## [Dataset excerpts]
+++

(* ===== verification/CsiTimer.v ===== *)
(** * The timers of the CSI interface ([adapter/csi_rhino.c])

    A handle is a block of the heap with the function of the user and a timer of
    the kernel; the argument of that timer is a second block, with the argument
    of the user and the handle.  The calls that send two messages, or send one
    and free the memory, are cut behind the first message, since the timer task
    may run in between: the rest of the call gets the status of the message, and
    looks at it as the source does. *)

From S2P Require Import Prelude Config RingBuf State Inv KInv BufQueue Frame Kernel Mem Mm MmInit MmUse.
From S2P Require Import Csi Timer TimerTask.
Open Scope Z_scope.

(** ** State *)

(** [tmr_ads] are the functions of the handles, [tmr_args] the blocks of type
    [tmr_arg_t]; [called] are the calls of the users' functions *)
Record cts := mkCts {
  ct_sys : tsys;
  ct_heap : hstate;
  tmr_ads : gmap nat Z;
  tmr_args : gmap nat (Z * option nat);
  called : list (Z * Z)
}.

Abbreviation CT := (M kstat_t cts).

Definition on_sys {A} (m : TS A) : CT A := fun s =>
  match m (ct_sys s) with
  | Ok (a, t) => Ok (a, mkCts t (ct_heap s) (tmr_ads s) (tmr_args s) (called s)) | Reset e => Reset e | Undef => Undef end.
Definition on_heap {A} (m : H A) : CT A := fun s =>
  match m (ct_heap s) with
  | Ok (a, h) => Ok (a, mkCts (ct_sys s) h (tmr_ads s) (tmr_args s) (called s)) | Reset e => Reset e | Undef => Undef end.

Definition set_ads (v : gmap nat Z) (s : cts) : cts := mkCts (ct_sys s) (ct_heap s) v (tmr_args s) (called s).
Definition set_args (v : gmap nat (Z * option nat)) (s : cts) : cts := mkCts (ct_sys s) (ct_heap s) (tmr_ads s) v (called s).
Definition set_called (v : list (Z * Z)) (s : cts) : cts := mkCts (ct_sys s) (ct_heap s) (tmr_ads s) (tmr_args s) v.
(* ===== verification/Properties.v ===== *)
(** * The properties of the kernel

    The theorems a user of the kernel relies on, each a short consequence of the
    library, and each with hypotheses applied once to the small system of [Demo]. *)

From S2P Require Import Prelude KList Config RingBuf Fifo Bitmap Cpu Atomic State Sched Inv Tick Pend PriChange.
From S2P Require Import KInv Mutex Sem Event Queue BufQueue Task Frame TaskDel Time Sys Kernel.
From S2P Require Import Timer TimerTask Demo.
Open Scope Z_scope.

(** ** Invariants of the running system *)

(** C1: every state reached from the start of the system by legal calls and
    interrupts satisfies the invariant of the kernel: run queue, waiting lists,
    tick list, mutex chains and inherited priorities agree with the fields of
    the tasks, and the right task runs. *)
Theorem reachable_invariant s : reachable s -> kinv s.
Proof. apply reachable_kinv. Qed.

Example reachable_invariant_witness : kinv demo_pi.
Proof. apply reachable_invariant. exact demo_pi_reachable. Defined.

(** C2: a legal call made in a reachable state returns: none of its loops runs
    for ever, it makes no access outside its objects and does not reset the
    system; the state it leaves is reachable again. *)
Theorem legal_call_returns s c : reachable s -> legal s c -> exists s', step s c s' /\ reachable s'.
Proof. intros Hr Hc. destruct (reachable_progress s c Hr Hc) as [s' Hs]. exists s'. split; [done|by eapply reach_step]. Qed.

Example legal_call_returns_witness : exists s', step demo_pi (MutexUnlock a_mutex) s' /\ reachable s'.
Proof. apply legal_call_returns; [exact demo_pi_reachable|legal_step]. Defined.

(** C3: outside interrupts and while the scheduler is not locked, the running
    task is ready and no ready task has a higher priority (a smaller number). *)
Theorem active_task_is_highest s t p :
  reachable s -> g_intrpt_nested_level s = 0 -> g_sched_lock s = 0 -> ready (g_tasks s) t = Some p ->
  exists q, ready (g_tasks s) (g_active_task s) = Some q /\ q <= p.
Proof. intros Hr. apply wf_highest. by apply reachable_wf. Qed.
(** * Verification of comm-common: session store (src/session.rs) and
      configuration resolution (src/config.rs).

    The Postgres table [session] is modelled as a list of rows in insertion
    order; every public operation of [Session] is exactly one SQL statement,
    modelled as one atomic function on the table.  The clock [now()] of the
    database is passed as an explicit timestamp (seconds), and a failure of
    the backing store that is not caused by the table contents (lost
    connection, ...) is an explicit [fault] argument: when present, the
    statement is not applied and its error is returned. *)

From Stdlib Require Import List Permutation String ZArith Bool Lia.
Import ListNotations.
Open Scope string_scope.
Open Scope list_scope.

(** ** Rust's [Result] *)

Inductive Result (T E : Type) : Type :=
| Ok (v : T)
| Err (e : E).
Arguments Ok {T E} v.
Arguments Err {T E} e.

Definition map_err {T E F : Type} (f : E -> F) (r : Result T E) : Result T F :=
  match r with
  | Ok v => Ok v
  | Err e => Err (f e)
  end.

(** ** The backing store's errors ([postgres::Error]) *)

Inductive SqlState : Type :=
| UNIQUE_VIOLATION
| OTHER_SQLSTATE (code : string).

Record DbError : Type := mkDbError { code : option SqlState }.

Definition is_unique_violation (e : DbError) : bool :=
  match code e with
  | Some UNIQUE_VIOLATION => true
  | _ => false
  end.

(** Error of key material resolution ([id_contact_jwt] / [josekit]). *)
Record JwtError : Type := mkJwtError { jwt_msg : string }.

(** Modelled from the spec: [crate::error::Error] (src/error.rs is not in
    the sources).  [NotFound] and [BadRequest] are the variants the code
    constructs; [BadRequest "A session with that ID already exists"] is the
    spec's [Conflict].  [StorageError] is [Error::from(postgres::Error)] (the
    spec's [StorageError]), [InvalidKeyMaterial] is the conversion of a key
    resolution error (the spec's [InvalidKeyMaterial]) and [InvalidToken] is
    the validation error of [SessionDomain::from_str] (the spec: an
    unrecognized domain value is [InvalidToken]). *)
Inductive Error : Type :=
| NotFound
| BadRequest (msg : string)
| StorageError (e : DbError)
| InvalidKeyMaterial (e : JwtError)
| InvalidToken.

Definition Conflict : Error := BadRequest "A session with that ID already exists".

(** ** Types of [crate::types] *)

(** Modelled from the spec: [SessionDomain] (src/types.rs is not in the
    sources), a closed enumeration written to the table by [to_string] and
    parsed back by [from_str], which fails with a validation error on any
    unrecognized value. *)
Inductive SessionDomain : Type :=
| User
| Guest.
(** * Prior-Art-Analyst: the watsonx.ai wrapper and the claim extractor

    A shallow embedding of

    - [backend/app/integrations/watsonx_ai.py]  (class [WatsonxAI])
    - [backend/app/ml_services/claim_extractor.py] (class [ClaimExtractor])

    together with the pieces of the Python runtime they rely on
    ([str] methods, [json.dumps], [json.loads], [hashlib.md5]).

    Conventions of the embedding.

    - The code is embedded twice.  In [WatsonxAI] and [ClaimExtractor] a
      Python [str] is a [string]; a character is read as the code point
      of the same number, so these modules cover the texts whose code
      points lie in U+0000..U+00FF, and on them [str.lower],
      [str.strip], [str.encode], [json.dumps] and [json.loads] are
      computed.  In [Unicode] a [str] is any list of code points, and
      [str.lower] and [json.loads] are parameters; there
      [prompt.encode()] can raise, lowercasing can change the length of
      a text, and the decoder can return any value or raise any
      exception.  A text below U+0100 is moved into [Unicode] by
      [widen]; [stub_generate_latin1] and [extract_background_latin1]
      show that the first embedding is the second one on such texts.
    - A value that travels through JSON is a [json] tree.  A Python
      [float] is the rational its literal denotes; rounding to binary64
      is not modelled (the program only produces [float(n)] for an
      integer [n] between 10 and 95).
    - A call that may raise returns an [outcome].  Methods of the two
      classes run in the monad [M], which threads the object the method
      is called on and the number of requests the hosted model has
      served so far. *)

From Stdlib Require Import ZArith NArith QArith List String Ascii Bool Lia.
From Stdlib Require Import DecimalString Sorted.
Import ListNotations.
Close Scope Q_scope.
Open Scope string_scope.

(* ================================================================== *)
(** ** Python [str] *)
(* ================================================================== *)

Module PyStr.

(** Characters that cannot be written inside a literal. *)
Definition dq : string := String "034" EmptyString.
Definition nl : string := String "010" EmptyString.

Definition code (c : ascii) : N := N_of_ascii c.

(** [str.lower] on U+0000..U+00FF: A-Z and the Latin-1 capitals
    U+00C0..U+00DE (without the multiplication sign U+00D7) move up by 32.
    On this range lowercasing keeps the length of a text; beyond it, it
    need not (U+0130 becomes two characters). *)
Definition lower_char (c : ascii) : ascii :=
  let n := code c in
  if ((65 <=? n) && (n <=? 90) ||
      (192 <=? n) && (n <=? 222) && negb (n =? 215))%N
  then ascii_of_N (n + 32) else c.

Fixpoint lower (s : string) : string :=
  match s with
  | EmptyString => EmptyString
  | String c r => String (lower_char c) (lower r)
  end.

(** [str.isspace] on U+0000..U+00FF. *)
Definition is_space (c : ascii) : bool :=
  let n := code c in
  ((9 <=? n) && (n <=? 13) || (28 <=? n) && (n <=? 32) ||
   (n =? 133) || (n =? 160))%N.

Definition is_empty (s : string) : bool :=
  match s with EmptyString => true | String _ _ => false end.

(** [sub in s] *)
Fixpoint contains (sub s : string) : bool :=
  prefix sub s ||
  match s with
  | EmptyString => false
  | String _ r => contains sub r
  end.

(** [s.index(sub)], [None] standing for [ValueError]. *)
Fixpoint index_of (sub s : string) : option nat :=
  if prefix sub s then Some 0
  else match s with
       | EmptyString => None
       | String _ r => option_map S (index_of sub r)
       end.

(** [s.count(sub)]: occurrences are counted from the left and do not
    overlap; [skip] characters of a match just counted are passed over. *)
Fixpoint count_from (sub s : string) (skip : nat) : nat :=
  match s with
  | EmptyString => 0
  | String _ r =>
      match skip with
      | S k => count_from sub r k
      | O => if prefix sub s
             then S (count_from sub r (length sub - 1))
             else count_from sub r 0
      end
  end.

Definition count (sub s : string) : nat :=
  if is_empty sub then S (length s) else count_from sub s 0.

(** [s.replace(old, new)] *)
Fixpoint replace_from (old new s : string) (skip : nat) : string :=
  match s with
  | EmptyString => EmptyString
  | String c r =>
      match skip with
      | S k => replace_from old new r k
      | O => if prefix old s
             then new ++ replace_from old new r (length old - 1)
             else String c (replace_from old new r 0)
      end
  end.

Fixpoint intersperse (new s : string) : string :=
  match s with
  | EmptyString => new
  | String c r => new ++ String c (intersperse new r)
  end.

Definition replace (old new s : string) : string :=
  if is_empty old then intersperse new s else replace_from old new s 0.

(** [s.strip()] *)
Fixpoint lstrip (s : string) : string :=
  match s with
  | EmptyString => EmptyString
  | String c r => if is_space c then lstrip r else s
  end.

Fixpoint rstrip (s : string) : string :=
  match s with
  | EmptyString => EmptyString
  | String c r =>
      let r' := rstrip r in
      if is_space c && is_empty r' then EmptyString else String c r'
  end.

Definition strip (s : string) : string := rstrip (lstrip s).

(** Slices with non-negative bounds: [s[:n]] and [s[a:b]]. *)
Fixpoint take (n : nat) (s : string) : string :=
  match n, s with
  | S k, String c r => String c (take k r)
  | _, _ => EmptyString
  end.

Fixpoint drop (n : nat) (s : string) : string :=
  match n, s with
  | S k, String _ r => drop k r
  | _, _ => s
  end.

Definition slice (a b : nat) (s : string) : string := take (b - a) (drop a s).

(** [str(n)] for integers. *)
Definition str_of_N (n : N) : string := NilZero.string_of_uint (N.to_uint n).
Definition str_of_Z (z : Z) : string := NilZero.string_of_int (Z.to_int z).

(** [sep.join(parts)] *)
Fixpoint join (sep : string) (parts : list string) : string :=
  match parts with
  | [] => EmptyString
  | [p] => p
  | p :: ps => p ++ sep ++ join sep ps
  end.

(** The text of a triple-quoted literal, one entry per line break. *)
Definition lines (ls : list string) : string := join nl ls.

End PyStr.

(* ================================================================== *)
(** ** Values, exceptions, and the [json] module *)
(* ================================================================== *)

(** The exception classes the two modules can meet; each of them is a
    subclass of [Exception]. *)
Inductive exn : Type :=
| JSONDecodeError
| AttributeError
| KeyError
| TypeError
| ValueError
| UnicodeEncodeError
| RecursionError
| ServiceError (msg : string).

Inductive outcome (A : Type) : Type :=
| Returns (a : A)
| Raises (e : exn).
Arguments Returns {A} a.
Arguments Raises {A} e.

Module Json.
Import PyStr.

Inductive nonfinite : Type := NaN | PosInf | NegInf.

(** What [json.loads] can produce and [json.dumps] can print. *)
#[warnings="-register-all"]
Inductive json : Type :=
| JNull
| JBool (b : bool)
| JInt (z : Z)
| JFloat (q : Q)
| JNonFinite (x : nonfinite)
| JStr (s : string)
| JList (l : list json)
| JDict (d : list (string * json)).

(** *** Dictionaries: insertion-ordered, one entry per key *)

Fixpoint dict_get (d : list (string * json)) (k : string) : option json :=
  match d with
  | [] => None
  | (k', v) :: r => if String.eqb k' k then Some v else dict_get r k
  end.

(** [d[k] = v] *)
Fixpoint dict_set (d : list (string * json)) (k : string) (v : json)
  : list (string * json) :=
  match d with
  | [] => [(k, v)]
  | (k', v') :: r =>
      if String.eqb k' k then (k', v) :: r else (k', v') :: dict_set r k v
  end.

(** [obj.get(k, default)]; only a [dict] has the method. *)
Definition get (obj : json) (k : string) (default : json) : outcome json :=
  match obj with
  | JDict d => Returns (match dict_get d k with Some v => v | None => default end)
  | _ => Raises AttributeError
  end.

(** Truth value of [if v:] *)
Definition truthy (v : json) : bool :=
  match v with
  | JNull => false
  | JBool b => b
  | JInt z => negb (z =? 0)%Z
  | JFloat q => negb (Qnum q =? 0)%Z
  | JNonFinite _ => true
  | JStr s => negb (is_empty s)
  | JList l => match l with [] => false | _ => true end
  | JDict d => match d with [] => false | _ => true end
  end.

(** *** [json.dumps] with its default arguments *)

Definition hex_digit (n : N) : ascii :=
  if (n <? 10)%N then ascii_of_N (48 + n) else ascii_of_N (87 + n).

Definition escape_char (c : ascii) : string :=
  let n := code c in
  if (n =? 34)%N then "\" ++ dq
  else if (n =? 92)%N then "\\"
  else if (n =? 10)%N then "\n"
  else if (n =? 13)%N then "\r"
  else if (n =? 9)%N then "\t"
  else if (n =? 8)%N then "\b"
  else if (n =? 12)%N then "\f"
  else if ((n <? 32) || (126 <? n))%N
       then "\u00" ++ String (hex_digit (n / 16)) (String (hex_digit (n mod 16)) EmptyString)
  else String c EmptyString.

Fixpoint escape (s : string) : string :=
  match s with
  | EmptyString => EmptyString
  | String c r => escape_char c ++ escape r
  end.

Definition quote (s : string) : string := dq ++ escape s ++ dq.

(** The zeros between the point and the first digit of [a / d], for
    [0 < a < d]. *)
Fixpoint leading_zeros (fuel : nat) (a d : Z) : nat :=
  match fuel with
  | O => O
  | S f => if (d <=? a * 10)%Z then O else S (leading_zeros f (a * 10)%Z d)
  end.

Fixpoint zeros (k : nat) : string :=
  match k with
  | O => EmptyString
  | S k' => String "0" (zeros k')
  end.

(** The digits without the zeros at their end. *)
Fixpoint strip_zeros (s : string) : string :=
  match s with
  | EmptyString => EmptyString
  | String c r =>
      let r' := strip_zeros r in
      if is_empty r' && Ascii.eqb c "0" then EmptyString else String c r'
  end.

(** [repr] of a finite float: its digits, at most seventeen, with an
    exponent when the number is at least 1e16 or below 1e-4.  This is
    what CPython prints for a float written with at most fifteen
    significant digits. *)
Definition float_repr (q : Q) : string :=
  let n := Qnum q in
  let d := Z.pos (Qden q) in
  let a := Z.abs n in
  if (a =? 0)%Z then "0.0"
  else
    (* the decimal exponent: 10^e <= a / d < 10^(e + 1) *)
    let e :=
      if (d <=? a)%Z then (Z.of_nat (length (str_of_Z (a / d))) - 1)%Z
      else (- Z.of_nat (S (leading_zeros 400 a d)))%Z in
    (* the first seventeen significant digits, without the zeros at the end *)
    let sig :=
      if (e <=? 16)%Z then (a * 10 ^ (16 - e) / d)%Z
      else (a / (d * 10 ^ (e - 16)))%Z in
    let ds := strip_zeros (str_of_Z sig) in
    let ds := if is_empty ds then "0" else ds in
    (if (n <? 0)%Z then "-" else EmptyString) ++
    (if ((-4 <=? e) && (e <? 16))%Z then
       if (0 <=? e)%Z then
         let i := Z.to_nat (e + 1)%Z in
         let frac := drop i ds in
         take i ds ++ zeros (i - length ds) ++ "."
           ++ (if is_empty frac then "0" else frac)
       else "0." ++ zeros (Z.to_nat (- e - 1)%Z) ++ ds
     else
       take 1 ds
         ++ (if (1 <? length ds)%nat then "." ++ drop 1 ds else EmptyString)
         ++ "e" ++ (if (e <? 0)%Z then "-" else "+")
         ++ (if (Z.abs e <? 10)%Z then "0" else EmptyString)
         ++ str_of_Z (Z.abs e)).

Fixpoint dumps (v : json) : string :=
  match v with
  | JNull => "null"
  | JBool true => "true"
  | JBool false => "false"
  | JInt z => str_of_Z z
  | JFloat q => float_repr q
  | JNonFinite NaN => "NaN"
  | JNonFinite PosInf => "Infinity"
  | JNonFinite NegInf => "-Infinity"
  | JStr s => quote s
  | JList l => "[" ++ join ", " (map dumps l) ++ "]"
  | JDict d =>
      "{" ++ join ", " (map (fun kv => let '(k, x) := kv in
                                       quote k ++ ": " ++ dumps x) d) ++ "}"
  end.

(** *** [json.loads] with its default arguments

    [None] stands for [json.JSONDecodeError].  The scanner follows the
    decoder on texts whose strings stay below U+0100 and whose numbers
    and nesting stay within the interpreter's limits: an escape
    [\uXXXX] above U+00FF has no counterpart among the characters of a
    [string] and is refused here, and the [ValueError] for an integer of
    more than 4300 digits and the [RecursionError] for deep nesting have
    no counterpart either.  It is used on the texts the program prints
    itself and on given replies; what holds for every reply is stated
    in [Unicode], where the decoder is a parameter. *)

Definition is_ws (c : ascii) : bool :=
  let n := code c in ((n =? 32) || (n =? 9) || (n =? 10) || (n =? 13))%N.

Fixpoint skip_ws (s : string) : string :=
  match s with
  | EmptyString => EmptyString
  | String c r => if is_ws c then skip_ws r else s
  end.

Definition is_digit (c : ascii) : bool :=
  let n := code c in ((48 <=? n) && (n <=? 57))%N.

Fixpoint digits (s : string) (acc : N) (k : nat) : N * nat * string :=
  match s with
  | EmptyString => (acc, k, s)
  | String c r =>
      if is_digit c then digits r (acc * 10 + (code c - 48))%N (S k)
      else (acc, k, s)
  end.

Definition pow10 (k : Z) : positive := Z.to_pos (10 ^ k).

(** The float denoted by integer part [n], fraction [f] of [k] digits and
    decimal exponent [e]. *)
Definition mk_float (neg : bool) (n : N) (frac : option (N * nat)) (e : Z) : Q :=
  let '(f, k) := match frac with Some fk => fk | None => (0%N, 0) end in
  let m := (Z.of_N n * Z.pos (pow10 (Z.of_nat k)) + Z.of_N f)%Z in
  let m := if neg then (- m)%Z else m in
  if (0 <=? e)%Z
  then Qred (Qmake (m * Z.pos (pow10 e)) (pow10 (Z.of_nat k)))
  else Qred (Qmake m (pow10 (Z.of_nat k) * pow10 (- e))).

(** A literal beyond the largest binary64 number reads as an infinity;
    rounding below that bound is not modelled. *)
Definition float_value (q : Q) : json :=
  let top := inject_Z (2 ^ 1024 - 2 ^ 970) in
  if Qle_bool top q then JNonFinite PosInf
  else if Qle_bool q (Qopp top) then JNonFinite NegInf
  else JFloat q.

+++

## [Action item]
Where the line holding "[\uXXXX] above U+00FF" appears in the listing above, start reproducing exactly, and end with the line holding "more than 4300".

## [Response area]
    [\uXXXX] above U+00FF has no counterpart among the characters of a
    [string] and is refused here, and the [ValueError] for an integer of
    more than 4300 digits and the [RecursionError] for deep nesting have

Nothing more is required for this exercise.